For the stage version, Stephin Merritt, the brainy singer-songwriter whose band, the Magnetic Fields, has spawned a cult of its own, has written a self-assured score that is easily the best thing about the show. Mr. Merritt’s songs, which are terse, pointed and dramatically effective, are accompanied by an “orchestra” consisting of a pianist (Phyllis Chen) who plays a regular piano, a toy piano, and a keyboard that has been “prepared” à la John Cage. The unearthly sounds emitted by the prepared piano accompany the scenes that take place in the alternate world of Coraline’s Other Mother, an evocative and superbly theatrical touch….
The biggest problem with “Coraline” is that the title role is being played not by a girl but by a 56-year-old woman, Jayne Houdyshell, a talented actress whose performance here is inexplicably, exasperatingly twee. Not only does Ms. Houdyshell’s faux-naïf acting have nothing to do with the coolly matter-of-fact tone of Mr.
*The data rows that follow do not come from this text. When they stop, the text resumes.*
(** * Automotive financial forecast dashboard: KPI aggregation and scenario engine

    A shallow embedding of the data-transformation code of [dashboard.py]:
    [calculate_summary_kpis], the calculation part of
    [render_scenario_planner] (correlation matrix, lookups, what-if formula)
    and the series selection of [render_kpi_deep_dive].

    Modelling conventions.
    - A pandas DataFrame is the list of its rows, in row order.
    - A float cell is a [value]: [Some x] with [x] a real number, or [None]
      for NaN (pandas' marker of a missing number).  Arithmetic is the exact
      arithmetic of the reals; NaN propagates through [+], [-], [*], [/].
      Rounding, overflow and underflow of binary64 are outside the model.
    - A date (pandas Timestamp) is an integer on the time axis.
    - A KPI name is an ASCII [string].  The table the loader returns may
      lack the name in some rows (the loader only stops when every name is
      missing): it is a [LoadedFrame], whose name cell is [None] for NaN.
      [calculate_summary_kpis] raises on such a cell, so the table it returns
      and all the functions [main] runs on it have a name in every row: that
      table is a [DataFrame].
    - The key of the forecast table is (KPI, date), but nothing enforces
      it: where a date repeats within a component, the outer join of
      [DataFrame.add] has one row per pair of rows with that date.
      Statements about the value at a date assume unique dates.
    - A Python exception is a [Raise] result.  Streamlit output is not
      modelled: a rendering function returns what it hands to the widgets. *)

From Stdlib Require Import Reals Lra Lia ZArith List String Ascii Bool.
From Stdlib Require Import Sorted.
Import ListNotations.

Open Scope R_scope.

(** ** Values, rows, results *)

Definition value := option R.

Record Row := mkRow {
  date : Z;
  english_name : string;
  actual_value : value;
  predicted_value : value;
  yhat_lower : value;
  yhat_upper : value
}.

Definition DataFrame := list Row.

Inductive exn := TypeError | IndexError | AttributeError | ValueError.

Inductive result (A : Type) : Type :=
| Ok (a : A)
| Raise (e : exn).

Arguments Ok {A} a.
Arguments Raise {A} e.

Definition bind {A B : Type} (m : result A) (k : A -> result B) : result B :=
  match m with
  | Ok a => k a
  | Raise e => Raise e
  end.

Fixpoint mapM {A B : Type} (f : A -> result B) (l : list A) : result (list B) :=
  match l with
  | [] => Ok []
  | x :: t => bind (f x) (fun y => bind (mapM f t) (fun ys => Ok (y :: ys)))
  end.

(** NaN-propagating float arithmetic. *)

Definition vlift2 (op : R -> R -> R) (a b : value) : value :=
  match a, b with
  | Some x, Some y => Some (op x y)
  | _, _ => None
  end.

Definition vadd := vlift2 Rplus.
Definition vsub := vlift2 Rminus.
Definition vmul := vlift2 Rmult.

Definition isna (v : value) : bool :=
  match v with
  | None => true
  | Some _ => false
  end.

(** ** Strings: [str.lower] and [str.strip] on ASCII *)

Definition ascii_lower (c : ascii) : ascii :=
  let n := nat_of_ascii c in
  if ((65 <=? n) && (n <=? 90))%nat then ascii_of_nat (n + 32) else c.

Fixpoint lower (s : string) : string :=
  match s with
  | EmptyString => EmptyString
  | String c t => String (ascii_lower c) (lower t)
  end.

(** Python's ASCII whitespace: TAB, LF, VT, FF, CR, FS, GS, RS, US, SPACE. *)
Definition is_space (c : ascii) : bool :=
  let n := nat_of_ascii c in
  (((9 <=? n) && (n <=? 13)) || ((28 <=? n) && (n <=? 32)))%nat.

Fixpoint lstrip (s : string) : string :=
  match s with
  | EmptyString => EmptyString
  | String c t => if is_space c then lstrip t else s
  end.

Fixpoint rstrip (s : string) : string :=
  match s with
  | EmptyString => EmptyString
  | String c t =>
      match rstrip t with
      | EmptyString => if is_space c then EmptyString else String c EmptyString
      | t' => String c t'
      end
  end.

Definition strip (s : string) : string := rstrip (lstrip s).

(** The key of a KPI name in the catalogue: [kpi.lower().strip()]. *)
Definition normalize (kpi : string) : string := strip (lower kpi).

(** ** [Series.unique] and the Python dict *)

(** [unique]: the distinct values in order of first appearance. *)
Fixpoint unique (l : list string) : list string :=
  match l with
  | [] => []
  | x :: t => x :: filter (fun y => negb (String.eqb y x)) (unique t)
  end.

Definition dict := list (string * string).

(** [d[k] = v]: an existing key keeps its position and takes the new value,
    a new key goes to the end. *)
Fixpoint dict_set (k v : string) (d : dict) : dict :=
  match d with
  | [] => [(k, v)]
  | (k', v') :: t =>
      if String.eqb k' k then (k', v) :: t else (k', v') :: dict_set k v t
  end.

Fixpoint dict_get (k : string) (d : dict) : option string :=
  match d with
  | [] => None
  | (k', v') :: t => if String.eqb k' k then Some v' else dict_get k t
  end.

(** [{kpi.lower().strip(): kpi for kpi in unique_kpis}] *)
Definition build_kpi_map (unique_kpis : list string) : dict :=
  fold_left (fun d kpi => dict_set (normalize kpi) kpi d) unique_kpis [].

(** ** [DataFrame.add(other, fill_value=0)] on frames indexed by date *)

Fixpoint insert_date (d : Z) (l : list Z) : list Z :=
  match l with
  | [] => [d]
  | x :: t =>
      if (d <? x)%Z then d :: l
      else if (d =? x)%Z then l
      else x :: insert_date d t
  end.

(** The outer join of two indexes that are not equal: their sorted union. *)
Definition union_dates (a b : list Z) : list Z :=
  fold_right insert_date [] (a ++ b).

Fixpoint dates_eqb (a b : list Z) : bool :=
  match a, b with
  | [], [] => true
  | x :: a', y :: b' => (x =? y)%Z && dates_eqb a' b'
  | _, _ => false
  end.

(** The first row of a frame at an index label: the row at the label when
    the dates of the frame are unique. *)
Definition row_at (d : Z) (f : DataFrame) : option Row :=
  find (fun r => (date r =? d)%Z) f.

(** All the rows of a frame at an index label. *)
Definition rows_at (d : Z) (f : DataFrame) : list Row :=
  filter (fun r => (date r =? d)%Z) f.

(** The rows of the outer join at one label: one row per pair of a left and
    a right row with the label; where one side has no row with the label,
    the rows of the other side, each beside an all-NaN row. *)
Definition pairs_at (a b : DataFrame) (d : Z)
  : list (Z * option Row * option Row) :=
  match rows_at d a, rows_at d b with
  | [], rb => map (fun y => (d, None, Some y)) rb
  | ra, [] => map (fun x => (d, Some x, None)) ra
  | ra, rb => map (fun p => (d, Some (fst p), Some (snd p))) (list_prod ra rb)
  end.

(** Alignment of the two operands.  Frames with equal indexes are combined
    position by position; otherwise both are re-indexed on the outer join of
    the two indexes, label by label in ascending order. *)
Definition align (a b : DataFrame) : list (Z * option Row * option Row) :=
  if dates_eqb (map date a) (map date b)
  then map (fun p => (date (fst p), Some (fst p), Some (snd p))) (combine a b)
  else flat_map (pairs_at a b) (union_dates (map date a) (map date b)).

(** A float cell of a re-indexed row. *)
Definition cell (col : Row -> value) (o : option Row) : value :=
  match o with
  | Some r => col r
  | None => None
  end.

(** [fill_binop]: where exactly one side is NaN, that side becomes the fill
    value 0; where both are NaN both stay NaN. *)
Definition fill_binop (l r : value) : value * value :=
  match l, r with
  | None, Some _ => (Some 0, r)
  | Some _, None => (l, Some 0)
  | _, _ => (l, r)
  end.

Definition add_fill (l r : value) : value :=
  vadd (fst (fill_binop l r)) (snd (fill_binop l r)).

(** The same operation on the object column [english_name], which is a
    column of both operands ([set_index] moved only [date] out): two strings
    concatenate; a side missing after re-indexing is NaN, is filled with the
    integer 0, and [str + int] raises [TypeError]. *)
Definition add_fill_object (l r : option string) : result (option string) :=
  match l, r with
  | Some a, Some b => Ok (Some (a ++ b)%string)
  | None, None => Ok None
  | _, _ => Raise TypeError
  end.

(** A row of the sum: index label and the five columns. *)
Record SumRow := mkSumRow {
  s_date : Z;
  s_english_name : option string;
  s_actual_value : value;
  s_predicted_value : value;
  s_yhat_lower : value;
  s_yhat_upper : value
}.

Definition add_rows (p : Z * option Row * option Row) : result SumRow :=
  let '(d, oa, ob) := p in
  bind (add_fill_object (option_map english_name oa)
                        (option_map english_name ob))
       (fun n =>
          Ok (mkSumRow d n
                (add_fill (cell actual_value oa) (cell actual_value ob))
                (add_fill (cell predicted_value oa) (cell predicted_value ob))
                (add_fill (cell yhat_lower oa) (cell yhat_lower ob))
                (add_fill (cell yhat_upper oa) (cell yhat_upper ob)))).

Definition frame_add_fill0 (a b : DataFrame) : result (list SumRow) :=
  mapM add_rows (align a b).

(** ** [calculate_summary_kpis] *)

Definition new_sales_lower : string := "new vehicles - retail".
Definition used_sales_lower : string := "used vehicles - retail".
Definition new_gp_lower : string := "gross profit - new vehicles".
Definition used_gp_lower : string := "gross profit - used vehicles".
Definition total_sales_name : string := "Total Vehicle Sales (Verified)".
Definition total_gp_name : string := "Total Gross Profit (Verified)".

(** [df[df['english_name'] == kpi]] *)
Definition rows_of (kpi : string) (df : DataFrame) : DataFrame :=
  filter (fun r => String.eqb (english_name r) kpi) df.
Gaiman’s book, but her distracting physical presence rips up the roots of plausibility without which Coraline’s fantastic adventures in the shadow world of her Other Mother make no dramatic sense….
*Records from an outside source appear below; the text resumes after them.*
Lemma fold_import_valid rows : forall st,
  Forall (fun x => entry_valid x = true) (imp_entries st) ->
  Forall (fun x => entry_valid x = true)
         (imp_entries (fold_left import_row rows st)).
Proof.
  induction rows as [|r rows IH]; intros st H; [exact H|].
  cbn [fold_left]. apply IH, import_row_valid, H.
Qed.




Lemma import_row_counts st rowStr :
  exists added,
    imp_entries (import_row st rowStr) = imp_entries st ++ added
    /\ importedCount (import_row st rowStr)
         = (importedCount st + length added)%nat
    /\ (importedCount (import_row st rowStr)
        + skippedCount (import_row st rowStr)
        = importedCount st + skippedCount st
          + (if row_blank rowStr then 0 else 1))%nat
    /\ Forall (fun x => x = row_entry rowStr /\ row_blank rowStr = false
                        /\ row_accepted rowStr = true) added.
Proof.
  rewrite import_row_cases.
  destruct (row_blank rowStr).
  - exists []. rewrite app_nil_r. cbn [length].
    repeat split; try lia. constructor.
  - destruct (row_accepted rowStr); cbn [andb].
    + destruct (negb _).
      * exists [row_entry rowStr]. unfold imported.
        cbn [imp_entries importedCount skippedCount length].
        repeat split; try lia; repeat constructor.
      * exists []. rewrite app_nil_r. unfold skipped.
        cbn [imp_entries importedCount skippedCount length].
        repeat split; try lia; repeat constructor.
    + exists []. rewrite app_nil_r. unfold skipped.
      cbn [imp_entries importedCount skippedCount length].
      repeat split; try lia; repeat constructor.
Qed.
(** A node in the middle of the list, with its neighbours. *)
Lemma ring_split head (l1 l2 : list ptr) :
  ∃ xs p n ys, head :: l1 = xs ++ [p] ∧ l2 ++ [head] = n :: ys ∧
    ring head (l1 ++ l2) = xs ++ p :: n :: ys ∧
    ∀ x, ring head (l1 ++ x :: l2) = xs ++ p :: x :: n :: ys.
Proof.
  destruct (exists_last (l := head :: l1)) as (xs & p & E); [done|].
  destruct (l2 ++ [head]) as [|n ys] eqn:E2; [by destruct l2|].
  exists xs, p, n, ys. split_and!; [done..| |intros x]; unfold ring;
    rewrite <- app_assoc, app_comm_cons, E, <- app_assoc; simpl; by rewrite E2.
Qed.

(** * The operations on well-formed lists *)

(** Everything an operation on the list [head] holding [l] may touch. *)
Abbreviation cells head l := (head :: l) (only parsing).

Lemma __mk_list_add_dll h head l l' xs p n ys x :
  dll h head l → ring head l = xs ++ p :: n :: ys →
  ring head l' = xs ++ p :: x :: n :: ys → x ≠ NULL → x ∉ head :: l →
  __mk_list_add x p n h = Some (ins p x n h) ∧
  dll (ins p x n h) head l' ∧ agree_outside (x :: head :: l) h (ins p x n h).
Proof.
  intros Hd E E' Hx Hxl.
  destruct (dll_linked _ _ _ _ _ _ _ Hd E) as (Hp & Hn & _).
  assert (p ∈ head :: l ∧ n ∈ head :: l) as [Hpl Hnl].
  { rewrite <- !ring_elem, E. set_solver. }
  split_and!.
  - unfold __mk_list_add. rewrite st_prev_ok by done. simpl.
    rewrite st_next_ok by done. simpl. rewrite st_prev_ok by done. simpl.
    by rewrite st_next_ok.
  - by eapply dll_ins.
  - apply agree_ins; set_solver.
Qed.

(** The other order of the four stores, used by the positional inserts. *)
Lemma ins_alt p x n h :
  p ≠ NULL → x ≠ NULL → n ≠ NULL → x ≠ n →
  (h1 ← st_next h x n; h2 ← st_prev h1 x p; h3 ← st_next h2 p x; st_prev h3 n x)
  = Some (ins p x n h).
Proof.
  intros. rewrite st_next_ok by done. simpl. rewrite st_prev_ok by done. simpl.
  rewrite st_next_ok by done. simpl. rewrite st_prev_ok by done.
  unfold ins, link. simpl. by rewrite (insert_insert_ne _ x n).
Qed.

(** [mk_list_add] appends at the tail. *)
Lemma mk_list_add_dll h head l x :
  dll h head l → x ≠ NULL → x ∉ head :: l →
  ∃ h', mk_list_add x head h = Some h' ∧ dll h' head (l ++ [x]) ∧
        agree_outside (x :: head :: l) h h'.
Proof.
  intros Hd Hx Hxl. destruct (ring_last head l) as (xs & p & E & Er).
  pose proof (ring_snoc _ _ _ _ x E) as Er'.
  unfold mk_list_add.
  destruct (linked_ld _ _ _ (dll_linked _ _ _ _ _ _ _ Hd Er)) as [_ ->]. simpl.
  eexists. by eapply __mk_list_add_dll.
Qed.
Anyone who saw the Roundabout Theatre Company’s ill-conceived 2001 Broadway revival of “Design for Living” and wondered what the fuss was about should catch the next train to Washington, where all is made satisfyingly manifest by the Shakespeare Theatre Company. “Design for Living” isn’t Noël Coward’s best play, but it’s one of the most original and challenging things he ever wrote, and Michael Kahn, the company’s artistic director, has underlined the play’s essential seriousness without undermining its fizzy humor….
What I like most about Mr. Kahn’s production is that his actors don’t punch the jokes too hard: They mostly just let them happen. Gretchen Egolf, who plays Gilda, the object of the slightly scrambled affections of Leo (Robert Sella) and Otto (Tom Story), is a gawky, sparkling jolie laide who dominates every scene in which she appears….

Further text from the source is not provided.